[Date Prev][Date Next][Thread Prev][Thread Next][Date Index][Thread Index]

Re: the "Unicode Background" section

This page is part of the web mail archives of SRFI 75 from before July 7th, 2015. The new archives for SRFI 75 contain all messages, not just those from before July 7th, 2015.



At Thu, 21 Jul 2005 20:28:14 -0700, Thomas Lord wrote:
> At Thu, 21 Jul 2005 15:45:34 -0700, Thomas Lord wrote:
> >> If CHARs are codepoints, more basic Unicode algorithms translate
> >> into Scheme cleanly.   
> 
> > I don't see what you mean. Can you provide an example?
> 
> How about: Emitting a UTF-16 encoded stream of the contents
> of a string?   Doesn't that sound like an application for
> WRITE-CHAR?

I see that this is a missing part of the story so far: as I understand
it, a forthcoming R6RS SRFI will add `write-byte' and `read-byte' to
Scheme. So, I would say that it's a job for `write-byte'.

> >> What is gained by forcing surrogates to be unrepresentable as CHAR?
> 
> > Every string is representable in UTF-8, UTF-16, etc.
> 
> You are concerned about sequences containing isolated (unpaired)
> surrogates and their implications for string algebra.  Your
> concerns are entirely reducible to a concern with UTF-16 --
> in all other encodings, there is no ambiguity.
> 
> So... how can we represent a string containing an isolated
> surrogate in UTF-16?   One idea is for an implementation
> to privately allocate a range of characters for that purpose.
> Stuffing an isolated surrogate into a string in such an 
> implementation may result in storing 32-bytes (a surrogate
> pair encoding an isolated surrogate) but so what?  There
> are other techniques available too.

No, I didn't explain myself well. I'm not concerned about how to
implement characters internally. I'm concerned with how to communicate
with the rest of the world.

In particular, in many cases it will be necessary to marshal outgoing
characters as bytes, and unmarshal incoming bytes as characters.
Standards such as UTF-8 and UTF-16 fit the bill nicely.

However, if "\uD800" is a string, then there's no natural way to encode
it as UTF-8. We could make up some standard, but made-up encodings
won't really help interoperate with other programs and tools.

> In fact, it would be a MINOR arbitrary limitation of a
> conforming implementation (according to your own standards
> of what's important, evidenced by the draft) if that implementation
> simply aborted when an attempt to read or form an isolated
> surrogate happened.  Why, then, would the standard bother
> to forbid it?

This is another facet of how I was unclear. I'm less worried about
rejecting ill-formed input than having to do something sensible on
output. If standard Scheme allows programmers to output a string
"\uD800", then my implementation will need to handle that case somehow.

> >> It's not as if by excluding surrogates we arrive at a CHAR definition
> >> that is significantly more "linguistic" than if we don't.
> 
> > True, but we arrive at a definition that is more standards-friendly,
> 
> I don't know what you mean by "standards-friendly" here.
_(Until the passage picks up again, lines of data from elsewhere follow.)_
(** *** The text of a row of the preview list *)

(** [int(x)] for a float: the integer part, toward zero. *)
Definition int_of_float (x : float) : res Z :=
  match x with
  | S754_zero _ => Ok 0
  | S754_finite s m e =>
      let n := if 0 <=? e then Z.shiftl (Z.pos m) e else Z.shiftr (Z.pos m) (- e) in
      Ok (if s then - n else n)
  | S754_infinity _ => Raise OverflowError
  | S754_nan => Raise ValueError
  end.

Definition mul : float -> float -> float := SFmul PyFloat.prec PyFloat.emax.

(** [x - n] and [x * n] for a float [x] and an int [n]: the int
    operand is converted first. *)
Definition float_sub_int (x : float) (n : Z) : res float :=
  res_bind (PyFloat.of_int n) (fun f => Ok (PyFloat.sub x f)).

Definition float_mul_int (x : float) (n : Z) : res float :=
  res_bind (PyFloat.of_int n) (fun f => Ok (mul x f)).

(** [str(n)] for an int. *)
Definition str (n : Z) : string := NilZero.string_of_int (Z.to_int n).

(** [f"{n:02d}"]: at least two characters, zeros in front. *)
Definition format_02d (n : Z) : string :=
  let s := str n in
  if (String.length s <? 2)%nat then "0" +:+ s else s.

(** The [time_str] of [load_lrc_file]:
    [f"{int(seconds)//60}:{int(seconds)%60:02d}.{int((seconds - int(seconds)) * 100):02d}"] *)
Definition time_str (seconds : float) : res string :=
  res_bind (int_of_float seconds) (fun whole =>
  res_bind (float_sub_int seconds whole) (fun part =>
  res_bind (float_mul_int part 100) (fun scaled =>
  res_bind (int_of_float scaled) (fun hundredths =>
  Ok (str (whole / 60) +:+ ":" +:+ format_02d (whole mod 60)
      +:+ "." +:+ format_02d hundredths))))).

(** The text of the item: [f"[{time_str}] {lyric}"] *)
Definition item_text (seconds : float) (lyric : string) : res string :=
  res_bind (time_str seconds) (fun t => Ok ("[" +:+ t +:+ "] " +:+ lyric)).

(** What a timestamp [[m:s.c]] reads as when it is shown with
    [hundredths] in its last field. *)
Definition shown_as (m s hundredths : Z) : string :=
  str m +:+ ":" +:+ format_02d s +:+ "." +:+ format_02d hundredths.

(** [time_str] shows [n] whole seconds and, in its last field, [c] or
    one less. *)
Definition shows (t : float) (n c : Z) : bool :=
  match int_of_float t with
  | Ok whole =>
      (whole =? n)
      && match res_bind (float_sub_int t whole) (fun part =>
               res_bind (float_mul_int part 100) int_of_float) with
         | Ok h => (h =? c) || (h =? c - 1)
         | Raise _ => false
         end
  | Raise _ => false
  end.

(** The same for every timestamp with less than [seconds] whole
    seconds and a last group from 00 to 99. *)
Definition shows_all (seconds : nat) : bool :=
  List.forallb
    (fun c =>
       match PyFloat.int_truediv_hundred c with
       | Ok frac =>
           List.forallb
             (fun n =>
                match PyFloat.int_add_float n frac with
                | Ok t => shows t n c
                | Raise _ => false
                end)
             (map Z.of_nat (seq 0 seconds))
       | Raise _ => false
       end)
    (map Z.of_nat (seq 0 100)).

(** The rows of [lyric_list] after the calls of a trace: [clear()]
    empties the list, [addItem] appends the row made from a record. *)
Definition list_call (rows : list record) (ev : event) : list record :=
  match ev with
  | LyricListClear => []
  | LyricListAdd seconds lyric => rows ++ [(seconds, lyric)]
  | _ => rows
  end.

Definition rows_after (evs : list event) (rows : list record) : list record :=
  foldl list_call rows evs.

(** The text [file_label] shows last, if it was set. *)
Definition last_file_label (evs : list event) : option string :=
  last (omap (fun ev => match ev with FileLabel p => Some p | _ => None end) evs).

(** *** The start and stop buttons *)







(** *** Dropping a file on the window *)

(** [str.lower] on one character, code points below 256: the letters
    A to Z and the capital letters of Latin-1 move up by 32. *)
Definition lower_char (c : ascii) : ascii :=
  let n := code c in
  if ((65 <=? n) && (n <=? 90)
      || (192 <=? n) && (n <=? 222) && negb (n =? 215))%N
  then ascii_of_N (n + 32) else c.

Fixpoint lower (s : string) : string :=
  match s with
  | String c s' => String (lower_char c) (lower s')
  | EmptyString => EmptyString
  end.

(** [s.endswith(suffix)] *)
Fixpoint endswith (suffix s : string) : bool :=
  String.eqb s suffix
  || match s with
     | String _ s' => endswith suffix s'
     | EmptyString => false
     end.

(** A [QUrl] of the dropped data, as far as the program looks at it. *)
Record url := { isLocalFile : bool; toLocalFile : string }.

(** [LyricAutoFiller.dropEvent]; [fs] gives what
    [open(path).readlines()] does for each path. *)
Definition dropEvent (fs : string -> res (list string)) (urls : list url)
  : M unit :=
  match urls with
  | u :: _ =>
      if isLocalFile u then
        let file_path := toLocalFile u in
        if endswith ".lrc" (lower file_path)
        then load_lrc_file file_path (fs file_path)
        else ret tt
      else ret tt
  | [] => ret tt
  end.

(** The three letters of the extension in either case. *)
Definition either_case (small capital c : ascii) : Prop := c = small \/ c = capital.

Definition lrc_name (file_path : string) : Prop :=
  exists stem l r c,
    either_case "l" "L" l /\ either_case "r" "R" r /\ either_case "c" "C" c /\
    file_path = stem +:+ String "." (String l (String r (String c ""))).

End Window.

(** ** The action editor *)

Module Editor.
Import PyStr Parser Engine.
Local Open Scope method_scope.
(** * Trading simulator: securities, trades and market metrics

    A shallow embedding of [Trading_sim.py]: the [Stock] and [Trade]
    constructors, [calc_div_yield], [calc_volume_weighted_price] and [gbce],
    followed by the properties of the calculation engine.

    Python values are modelled by the type [value] (None, int, float, str).
    Integers are unbounded ([Z]); floats are IEEE 754 binary64 numbers (Rocq's
    primitive [float]), so that the arithmetic of the program, rounding and
    conversion failures included, is the arithmetic of the model.  Exceptions
    are values of [exn]; a computation returns [Ok v] or [Raise e].  The
    system clock read by [datetime.now(UTC)] is part of the state [World]
    that the stateful functions thread. *)

From Stdlib Require Import ZArith List String Ascii Bool Lia Floats.
Import ListNotations.

Open Scope string_scope.
Open Scope Z_scope.

(** ** Exceptions and results *)

(** The exception classes the program can raise.  [ValueError] carries its
    message, which [gbce] inspects; [NameError] carries the unbound name. *)
Inductive exn : Type :=
| ValueError (msg : string)
| TypeError
| NameError (name : string)
| OverflowError
| ZeroDivisionError
| KeyError (key : string).

Inductive result (A : Type) : Type :=
| Ok (a : A)
| Raise (e : exn).

Arguments Ok {A} a.
Arguments Raise {A} e.

Definition rbind {A B : Type} (r : result A) (k : A -> result B) : result B :=
  match r with
  | Ok a => k a
  | Raise e => Raise e
  end.

Declare Scope py_scope.
Delimit Scope py_scope with py.
Notation "x <- c ;; k" := (rbind c (fun x => k))
  (at level 61, c at next level, right associativity) : py_scope.
Open Scope py_scope.

(** ** Values *)

Inductive value : Type :=
| VNone
| VInt (z : Z)
| VFloat (f : float)
| VStr (s : string).

Definition is_None (v : value) : bool :=
  match v with
  | VNone => true
  | _ => false
  end.

(** *** Strings *)

Definition lower_ascii (c : ascii) : ascii :=
  let n := nat_of_ascii c in
  if (Nat.leb 65 n && Nat.leb n 90)%bool then ascii_of_nat (n + 32) else c.

(** [str.lower()] on the ASCII letters; the keywords the program compares
    with ('common', 'preferred', 'buy', 'sell') are ASCII. *)
Fixpoint lower (s : string) : string :=
  match s with
  | EmptyString => EmptyString
  | String c r => String (lower_ascii c) (lower r)
  end.

(** [s * n] for a string: [n] copies of [s], none when [n <= 0]. *)
Fixpoint repeat_str (s : string) (n : nat) : string :=
  match n with
  | O => EmptyString
  | S k => (s ++ repeat_str s k)%string
  end.

(** *** Numbers *)

(** [float(z)] for an int: the nearest binary64 number, ties to even. *)
Definition float_of_Z (z : Z) : float :=
  SF2Prim (binary_normalize prec emax z 0 false).

(** An int operand of float arithmetic is converted first, and the
    conversion fails when the int is beyond the range of a float. *)
Definition int_to_float (z : Z) : result float :=
  let f := float_of_Z z in
  if PrimFloat.is_infinity f then Raise OverflowError else Ok f.

Definition Z_to_SF (z : Z) : spec_float :=
  match z with
  | Z0 => S754_zero false
  | Zpos p => S754_finite false p 0
  | Zneg p => S754_finite true p 0
  end.

(** [a / b] on two ints: the correctly rounded quotient. *)
Definition int_true_divide (a b : Z) : result float :=
  if b =? 0 then Raise ZeroDivisionError
  else
    let f := SF2Prim (SFdiv prec emax (Z_to_SF a) (Z_to_SF b)) in
    if PrimFloat.is_infinity f then Raise OverflowError else Ok f.

Definition float_true_divide (a b : float) : result float :=
  if PrimFloat.eqb b 0%float then Raise ZeroDivisionError
  else Ok (PrimFloat.div a b).

(** [int(f)] for a float: truncation towards zero. *)
Definition float_to_int (f : float) : result Z :=
  match Prim2SF f with
  | S754_zero _ => Ok 0
  | S754_finite s m e =>
      let a := if 0 <=? e then Z.shiftl (Zpos m) e else Z.shiftr (Zpos m) (- e) in
      Ok (if s then - a else a)
  | S754_infinity _ => Raise OverflowError
  | S754_nan => Raise (ValueError "cannot convert float NaN to integer")
  end.

(** *** Operators *)

(** [a * b] *)
Definition py_mul (a b : value) : result value :=
  match a, b with
  | VInt x, VInt y => Ok (VInt (x * y))
  | VInt x, VFloat g => f <- int_to_float x ;; Ok (VFloat (PrimFloat.mul f g))
  | VFloat f, VInt y => g <- int_to_float y ;; Ok (VFloat (PrimFloat.mul f g))
  | VFloat f, VFloat g => Ok (VFloat (PrimFloat.mul f g))
  | VStr s, VInt n => Ok (VStr (repeat_str s (Z.to_nat n)))
  | VInt n, VStr s => Ok (VStr (repeat_str s (Z.to_nat n)))
  | _, _ => Raise TypeError
  end.
(** * Bond calculator (src/App.tsx): formula evaluator, rate pipeline,
      configuration commit and quick calculator.

    The development embeds the functional core of [src/App.tsx]:
    [evaluateFormula], [validateFormula], the memoised rate results
    ([withoutPgaAmount], [withoutPgaResults], [testResults]), the
    calculator handler [handleCalcBtn] and the admin commit [saveSettings].

    - JavaScript strings are lists of UTF-16 code units.
    - JavaScript numbers are IEEE-754 binary64 values: Rocq's primitive
      floats, whose operations round to nearest-even as the language does.
    - [try { ... } catch] is an error monad.
    - What the host engine does with a source text ([eval],
      [new Function], [new RegExp]) is an [Engine] the theorems quantify
      over; [reference_engine] is an executable one for closed examples. *)

From Stdlib Require Import ZArith NArith List Bool Lia String Ascii.
From Stdlib Require Import PrimFloat FloatOps SpecFloat FloatAxioms.
From Stdlib Require Uint63.
Import ListNotations.

Set Implicit Arguments.
Set Warnings "-inexact-float".

(* ================================================================== *)
(** ** Strings *)

Module JsString.

(** One UTF-16 code unit. *)
Definition code_unit := N.

Definition t := list code_unit.

(** The string denoted by an ASCII literal of the source. *)
Definition lit (s : string) : t :=
  List.map N_of_ascii (list_ascii_of_string s).

Fixpoint eqb (a b : t) : bool :=
  match a, b with
  | [], [] => true
  | x :: a', y :: b' => N.eqb x y && eqb a' b'
  | _, _ => false
  end.

(** [a] is a prefix of [b]. *)
Fixpoint starts_with (a b : t) : bool :=
  match a, b with
  | [], _ => true
  | x :: a', y :: b' => N.eqb x y && starts_with a' b'
  | _ :: _, [] => false
  end.

(** [String.prototype.includes]: [needle] occurs in [hay]. *)
Fixpoint includes (hay needle : t) : bool :=
  starts_with needle hay ||
  match hay with
  | [] => false
  | _ :: hay' => includes hay' needle
  end.

(** [s.slice(0, -1)]: all but the last code unit. *)
Definition drop_last (s : t) : t := removelast s.

(** [String.prototype.replace(pattern, by)] with a string pattern:
    only the first occurrence is replaced. *)
Fixpoint replace_first (pattern by_ s : t) : t :=
  if starts_with pattern s then by_ ++ skipn (List.length pattern) s
  else match s with
       | [] => []
       | c :: s' => c :: replace_first pattern by_ s'
       end.

(** [s.replace(/c/g, by)] for a one-code-unit pattern. *)
Definition replace_all_unit (c : code_unit) (by_ : t) (s : t) : t :=
  flat_map (fun x => if N.eqb x c then by_ else [x]) s.

(** [s.split(/[...]/)] for a character class [sep]: the pieces between
    separators, never an empty list. *)
Fixpoint split_on (sep : code_unit -> bool) (s : t) : list t :=
  match s with
  | [] => [[]]
  | c :: s' =>
      if sep c then [] :: split_on sep s'
      else match split_on sep s' with
           | piece :: rest => (c :: piece) :: rest
           | [] => [[c]]
           end
  end.

Definition is_digit (c : code_unit) : bool := (48 <=? c)%N && (c <=? 57)%N.

(** The class [\s]: WhiteSpace and LineTerminator of the language. *)
Definition is_space (c : code_unit) : bool :=
  existsb (N.eqb c)
    [9; 10; 11; 12; 13; 32; 160; 5760; 8232; 8233; 8239; 8287; 12288; 65279]%N
  || ((8192 <=? c)%N && (c <=? 8202)%N).

End JsString.

Abbreviation jsstring := JsString.t.
Notation "'js' s" := (JsString.lit s%string) (at level 5, s at level 0, only parsing).

(* ================================================================== *)
(** ** Numbers *)

Abbreviation number := float.

Module JsNumber.

Open Scope Z_scope.

(** *** Exact values *)

(** The double nearest to the positive rational [n / d] (ties to even),
    [infinity] past the largest finite double. *)
Definition nearest_pos (n d : Z) : number :=
  let e1 := Z.log2 n - Z.log2 d - 52 in
  let q1 := if 0 <=? e1 then n / (d * 2 ^ e1) else (n * 2 ^ (- e1)) / d in
  let e2 := if q1 <? 2 ^ 52 then e1 - 1 else e1 in
  let e := Z.max e2 (-1074) in
  let num := if 0 <=? e then n else n * 2 ^ (- e) in
  let den := if 0 <=? e then d * 2 ^ e else d in
  let q := num / den in
  let r := num mod den in
  let q' := if (den <? 2 * r) || ((den =? 2 * r) && Z.odd q) then q + 1 else q in
  if 971 <? e then infinity
  else Z.ldexp (of_uint63 (Uint63.of_Z q')) e.
(** The base name of a path is never empty; it is the root or has no
    separator. *)
Lemma Base_shape :
  forall path : string,
    Filepath.Base path <> "" /\
    (Filepath.Base path = "/" \/ noSlash (Filepath.Base path) = true).
Proof.
  intros path.
  unfold Filepath.Base.
  destruct (String.eqb path ""); [split; [discriminate | now right]|].
  pose proof (afterLastSlash_noSlash (Filepath.stripTrailingSlashes path))
    as Hlast.
  destruct (Filepath.afterLastSlash (Filepath.stripTrailingSlashes path))
    as [e|].
  - destruct (String.eqb_spec e "") as [->|Hne];
      [split; [discriminate | now left]|].
    split; [exact Hne | now right].
  - destruct (String.eqb_spec (Filepath.stripTrailingSlashes path) "")
      as [Heq|Hne]; [split; [discriminate | now left]|].
    split; [exact Hne | now right].
Qed.

(** [FindPackageTarget] on any log. *)
Lemma FindPackageTarget_log :
  forall (dir : string) (w : World) (log : list Syscall),
    WithResolver.FindPackageTarget dir w log
    = (inr (if os_IsNotExist (Stat w (Filepath.Join [dir; "BUILD"]))
            then ""
            else "//" ++ Filepath.Base dir),
       (log ++ [SysStat (Filepath.Join [dir; "BUILD"])])%list).
Proof.
  intros dir w log.
  unfold WithResolver.FindPackageTarget, io_bind, os_Stat.
  now destruct (os_IsNotExist (Stat w (Filepath.Join [dir; "BUILD"]))).
Qed.

(** X7: [FindPackageTarget] never fails, and its target is either empty or
    [//] followed by a non-empty name that is the root [/] or contains no
    separator: parent directories never appear in a target. *)
Theorem FindPackageTarget_target_shape :
  forall (dir : string) (w : World),
    exists target : string,
      fst (run (WithResolver.FindPackageTarget dir) w) = inr target /\
      (target = "" \/
       exists name : string,
         target = "//" ++ name /\ name <> "" /\
         (name = "/" \/ noSlash name = true)).
Proof.
  intros dir w.
  unfold run. rewrite FindPackageTarget_log. cbn [fst].
  eexists. split; [reflexivity|].
  destruct (os_IsNotExist _); [now left|].
  right. exists (Filepath.Base dir).
  split; [reflexivity|].
  apply Base_shape.
Qed.

(** X8: the target names the last element of the directory path only.  For
    every parent path, a directory [parent/name] that has a BUILD file gets
    the target [//name]: directories of the same name under different
    parents share one target. *)
Theorem FindPackageTarget_last_element :
  forall (parent name : string) (w : World),
    noSlash name = true -> name <> "" ->
    os_IsNotExist
      (Stat w (Filepath.Join [parent ++ String "/" name; "BUILD"])) = false ->
    fst (run (WithResolver.FindPackageTarget (parent ++ String "/" name)) w)
    = inr ("//" ++ name).
Proof.
  intros parent name w Hname Hne Hbuild.
  unfold run. rewrite FindPackageTarget_log. cbn [fst].
  now rewrite Hbuild, (Base_child parent name Hname Hne).
Qed.

Lemma FindPackageTarget_last_element_sample :
  fst (run (WithResolver.FindPackageTarget ("/p" ++ String "/" "lib"))
           sampleTree)
  = inr ("//" ++ "lib").
Proof.
  apply (FindPackageTarget_last_element "/p" "lib" sampleTree).
  - reflexivity.
  - discriminate.
  - reflexivity.
Defined.

(** ** More on dependency resolution *)

(** [ResolveRelativeImport] started on an empty log, then continued. *)
Lemma ResolveDependency_relative :
  forall (f : File) (imp : Import) (currentDir : string) (w : World),
    Type_ imp = RelativeImport ->
    run (WithResolver.ResolveDependency f imp currentDir) w
    = let (r, log) :=
        run (WithResolver.ResolveRelativeImport currentDir (Path imp)) w in
      match r with
      | inl err =>
          (inl (Errorf_resolving_relative_import (Path imp) err), log)
      | inr resolvedPath =>
          let targetDir :=
            if negb (Str.HasSuffix resolvedPath "/")
            then Filepath.Dir resolvedPath
            else resolvedPath in
          (inr (if os_IsNotExist
                     (Stat w (Filepath.Join [targetDir; "BUILD"]))
                then ""
                else "//" ++ Filepath.Base targetDir),
           (log ++ [SysStat (Filepath.Join [targetDir; "BUILD"])])%list)
      end.
Proof.
  intros f imp currentDir w Hkind.
  unfold WithResolver.ResolveDependency, run.
  rewrite Hkind.
  unfold io_bind at 1.
  destruct (WithResolver.ResolveRelativeImport currentDir (Path imp) w [])
    as [[err|resolvedPath] log]; [reflexivity|].
  unfold io_bind at 1.
  now rewrite FindPackageTarget_log.
Qed.
Fixpoint extract_loop (st : extract_state) (feature_lines : list string)
  : result extract_state :=
  match feature_lines with
  | [] => Ok st
  | line :: rest =>
      do st' <- extract_step st line;
      extract_loop st' rest
  end.

Definition extract_attributes (feature_lines : list string)
  : result (gmap string string) :=
  do st <- extract_loop initial_extract_state feature_lines;
  Ok (flush st).

(** ** [GBFFParser.format_gff_attributes] *)

(** The three chained [replace] calls applied to [product] and [note]. *)
Definition escape_value (v : string) : string :=
  replace "&" "%26" (replace "=" "%3D" (replace ";" "%3B" v)).

Definition format_gff_attributes (attributes : gmap string string)
  (feature_type : string) : string :=
  let gff_attrs : list string := [] in
  let gff_attrs :=
    match attributes !! "locus_tag" with
    | Some v => (gff_attrs ++ ["ID=" +:+ v]) ++ ["Name=" +:+ v]
    | None =>
        match attributes !! "gene" with
        | Some v => (gff_attrs ++ ["ID=" +:+ v]) ++ ["Name=" +:+ v]
        | None => gff_attrs
        end
    end in
  let gff_attrs :=
    match attributes !! "product" with
    | Some v => gff_attrs ++ ["product=" +:+ escape_value v]
    | None => gff_attrs
    end in
  let gff_attrs :=
    match attributes !! "gene" with
    | Some v =>
        if negb (String.eqb feature_type "gene")
        then gff_attrs ++ ["gene=" +:+ v]
        else gff_attrs
    | None => gff_attrs
    end in
  let gff_attrs :=
    match attributes !! "protein_id" with
    | Some v => gff_attrs ++ ["protein_id=" +:+ v]
    | None => gff_attrs
    end in
  let gff_attrs :=
    match attributes !! "translation" with
    | Some v =>
        let translation :=
          if (50 <? String.length v)%nat
          then slice None (Some 50) v +:+ "..."
          else v in
        gff_attrs ++ ["translation=" +:+ translation]
    | None => gff_attrs
    end in
  let gff_attrs :=
    match attributes !! "note" with
    | Some v => gff_attrs ++ ["note=" +:+ escape_value v]
    | None => gff_attrs
    end in
  match gff_attrs with
  | [] => "."
  | _ => join ";" gff_attrs
  end.

(** ** The feature-header pattern

    [re.match(r"     (\w+)\s+(.+)", line)], written as the backtracking
    search it is: each greedy quantifier first tries to str_take one more
    character and gives it back when the rest of the pattern fails. *)

(** [(.+)] at the end of the pattern: the longest run without a newline. *)
Definition dot_plus (s : string) : option string :=
  match fst (span (fun c => negb (is_newline c)) s) with
  | EmptyString => None
  | g => Some g
  end.

(** [\s+(.+)] *)
Fixpoint spaces_then_rest (s : string) : option string :=
  match s with
  | EmptyString => None
  | String c r =>
      if is_space c then
        match spaces_then_rest r with
        | Some g => Some g
        | None => dot_plus r
        end
      else None
  end.

(** [(\w+)\s+(.+)] *)
Fixpoint word_then_rest (s : string) : option (string * string) :=
  match s with
  | EmptyString => None
  | String c r =>
      if is_word c then
        match word_then_rest r with
        | Some (w, g) => Some (String c w, g)
        | None =>
            match spaces_then_rest r with
            | Some g => Some (String c EmptyString, g)
            | None => None
            end
        end
      else None
  end.

(** The result is [(group(1), group(2))]. *)
Definition feature_match (line : string) : option (string * string) :=
  if startswith line "     " then word_then_rest (str_drop 5 line) else None.

(** ** [GBFFParser.parse_gbff_file]: the feature loop *)

Definition spaces21 : string := "                     ".

(** The condition of the inner [while] on [lines[i]]. *)
Definition is_qualifier_line (l : string) : bool :=
  startswith l spaces21
  || ((20 <? String.length l)%nat
      && String.eqb (strip (slice None (Some 21) l)) "").

(** [len(line) > 5 and line[5] != " "] *)
Definition header_candidate (line : string) : bool :=
  (5 <? String.length line)%nat
  && match char_at 5 line with
     | Some c => negb (Ascii.eqb c " ")
     | None => false
     end.

Definition is_stop_line (line : string) : bool :=
  startswith line "ORIGIN" || startswith line "//".

(** The inner loop:
    [while i < len(lines) and (...): feature_lines.append(lines[i]); i += 1].
    The result is [(feature_lines, i)] on exit; [None] when the fuel runs out. *)
Fixpoint collect_loop (fuel : nat) (lines : list string) (i : nat)
  (feature_lines : list string) : option (list string * nat) :=
  match fuel with
  | O => None
  | S fuel' =>
      match lines !! i with
      | Some l =>
          if is_qualifier_line l
          then collect_loop fuel' lines (S i) (feature_lines ++ [l])
          else Some (feature_lines, i)
      | None => Some (feature_lines, i)
      end
  end.

(** What a run of the loop leaves behind: the values produced, in order,
    and the exception that ended it, if any. *)
Definition trace (A : Type) : Type := (list A * option exn)%type.

Definition emit_then {A : Type} (a : A) (t : option (trace A)) : option (trace A) :=
  match t with
  | Some (l, e) => Some (a :: l, e)
  | None => None
  end.

Section FeatureLoop.
(** What the body of the loop does with a feature once its type, location
    and qualifier lines are known.  The program formats and writes a GFF
    line; the scanner alone is obtained with [emit] returning the triple. *)
Context {A : Type}.
Variable emit : string -> string -> list string -> result A.

(** [i = 0; while i < len(lines): ...]  One unit of fuel per iteration. *)
Fixpoint feature_loop (fuel : nat) (lines : list string) (i : nat)
    (in_features : bool) : option (trace A) :=
    match fuel with
    | O => None
    | S fuel' =>
        match lines !! i with
        | None => Some ([], None)
        | Some line =>
            if startswith line "FEATURES" then
              feature_loop fuel' lines (i + 1) true
            else if is_stop_line line then
              Some ([], None)
            else if in_features && header_candidate line then
              match feature_match line with
              | Some (feature_type, location) =>
                  let i := (i + 1)%nat in
                  match collect_loop (S (length lines)) lines i [] with
                  | None => None
                  | Some (feature_lines, i) =>
                      let i := (i - 1)%nat in
                      match emit feature_type location feature_lines with
                      | Raise e => Some ([], Some e)
                      | Ok a => emit_then a (feature_loop fuel' lines (i + 1) in_features)
                      end
                  end
              | None => feature_loop fuel' lines (i + 1) in_features
              end
            else feature_loop fuel' lines (i + 1) in_features
        end
    end.

Definition scan_record (lines : list string) : option (trace A) :=
  feature_loop (S (length lines)) lines 0 false.
End FeatureLoop.

(** The scanner on its own: the features in the order the loop meets them. *)
Definition feature : Type := (string * string * list string)%type.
Hopefully the above clarifies somewhat. I mean that it's obvious how to
read and write UTF-8, UTF-16, etc.

> > FWIW: MzScheme originally supported a larger set of characters, mainly
> > because extra bits are available my implementation. The resulting bad
> > experience convinced me to define characters in terms of scalar 
> > values, instead.
> 
> I don't see your point.  I don't see what "extra bits" have to do with
> surrogates.  You also don't explain why a set of characters larger
> than "Unicode scalar values" caused a bad experience and I don't take
> your word for it (maybe you guys made some other mistake that was
> the *real* cause of the problems you encountered -- maybe you
> misidentified the issues -- I can't tell from your account).

I wasn't sure that the anecdotes would be of interest, and I'm happy to
elaborate.

I started by defining the set of characters to match the integer range
0 to #x7FFFFFFF, since if I had to spend 21 bits for Unicode, then my
encoding would spend at least 31. I think this matches old-style UCS-4.

The first roadblock was dealing with encodings, along the lines
sketched above. It wasn't clear how to output things with surrogates in
them for UTF-16 output, in particular. (I agree that I could have made
something up, but for output, it didn't make sense to me even then.) I
didn't at first realize that UTF-8 was a problem, too.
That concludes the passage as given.